Mexican baseball history will be made Tuesday night when the Mexico City Diablos Rojos open a three-game series against Oaxaca at Estadio Fray Nano.  Luz Alicia Gordoa will be making her debut as a Mexican League umpire, becoming the first distaff arbiter in the LMB's 93-year history. 


The Sinaloa native made her professional umpiring debut last winter when she worked a few games in the Mexican Winter League, the LMB-affiliated winterball circuit, starting with a November 23 contest between Salamanca and Celayo.  The 41-year-old Gordoa's experience lies more in officiating soccer matches, which she did for two decades before giving baseball a shot.  She also played softball for 20 years before turning to umpiring the past five.  She was joined in the LIM by 34-year-old Paulina Barajas Castro of Mexico City, where she worked games in the Liga Olmeca youth baseball organization now headed by Carlos Fragoso as well as the Liga Lindavista and Liga Maya before joining Gordoa at the MLB Academy near Monterrey last fall. 

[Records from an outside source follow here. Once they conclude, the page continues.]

(** One turn of the event loop; [None] when the event cannot happen in
    this state. *)
Definition step (e : Event) (w : World) : option World :=
  match e with
  | Tick dt => if 0 <=? dt then Some (advance dt w) else None
  | Persisted Builder failure =>
      match bpc w, failure with
      | BPersistStart, None => Some (builder_invoke w)
      | BPersistReport, None => Some (builder_check w)
      | BPersistStart, Some err | BPersistReport, Some err =>
          Some (set_bpc (BRejected err) w)
      | _, _ => None
      end
  | Prompted Builder result =>
      match bpc w, result with
      | BPrompt, inl response => Some (builder_update response w)
      | BPrompt, inr err => Some (set_bpc (BRejected err) w)
      | _, _ => None
      end
  | Woken Builder => None
  | Persisted Verifier failure =>
      match vpc w, failure with
      | VPersist, None => Some (verifier_check w)
      | VPersist, Some err => Some (set_vpc (VRejected err) w)
      | _, _ => None
      end
  | Prompted Verifier result =>
      match vpc w, result with
      | VPrompt, inl response => Some (verifier_update response w)
      | VPrompt, inr err => Some (set_vpc (VRejected err) w)
      | _, _ => None
      end
  | Woken Verifier =>
      match vpc w with
      | VSleep deadline resolved =>
          if resolved || (deadline <=? clock w) then Some (verifier_head w)
          else None
      | _ => None
      end
  | Persisted Refactorer failure =>
      match rpc w, failure with
      | RPersist, None => refactorer_head w
      | RPersist, Some err => Some (set_rpc (RRejected err) w)
      | _, _ => None
      end
  | Prompted Refactorer result =>
      match rpc w, result with
      | RPrompt, inl response => Some (refactorer_update response w)
      | RPrompt, inr err => Some (set_rpc (RRejected err) w)
      | _, _ => None
      end
  | Woken Refactorer =>
      match rpc w with
      | RSleep deadline resolved =>
          if resolved || (deadline <=? clock w) then refactorer_head w
          else None
      | _ => None
      end
  end.

Fixpoint run (events : list Event) (w : World) : option World :=
  match events with
  | [] => Some w
  | e :: events' =>
      match step e w with
      | Some w' => run events' w'
      | None => None
      end
  end.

While Gordoa will be the first woman to umpire a Mexican League game, female umps have worked games in Minor League Baseball since 1972, when Bernice Gera worked one game in the Class A New York-Penn League before quitting after other umpires reportedly said they would not work with her.  A heated discussion with Auburn Phillies manager Nolan Campbell during the game didn't make Gera feel any more welcome.  However, that opened the door for future women umpires in MiLB.  Christine Wren worked in the Class A Northwest League in the mid-Seventies but the most notable was Pam Postema, who began umpiring in the late-Seventies and eventually spent 13 seasons working in the minors, including six seasons at the AAA level.  She umpired an MLB exhibition game in 1989, but was not rehired by the AAA Alliance following that season.  Postema then filed a sexual discrimination lawsuit against Major League Baseball that was settled out of court, but otherwise left the game to work as a trucker, factory worker and welder.  She wrote a 1992 book, You Gotta Have Balls to Make It in This League, in which she said, "I'll never understand why it's easier for a female to become an astronaut or cop or firefighter or soldier or Supreme Court justice than it is to become a major league umpire."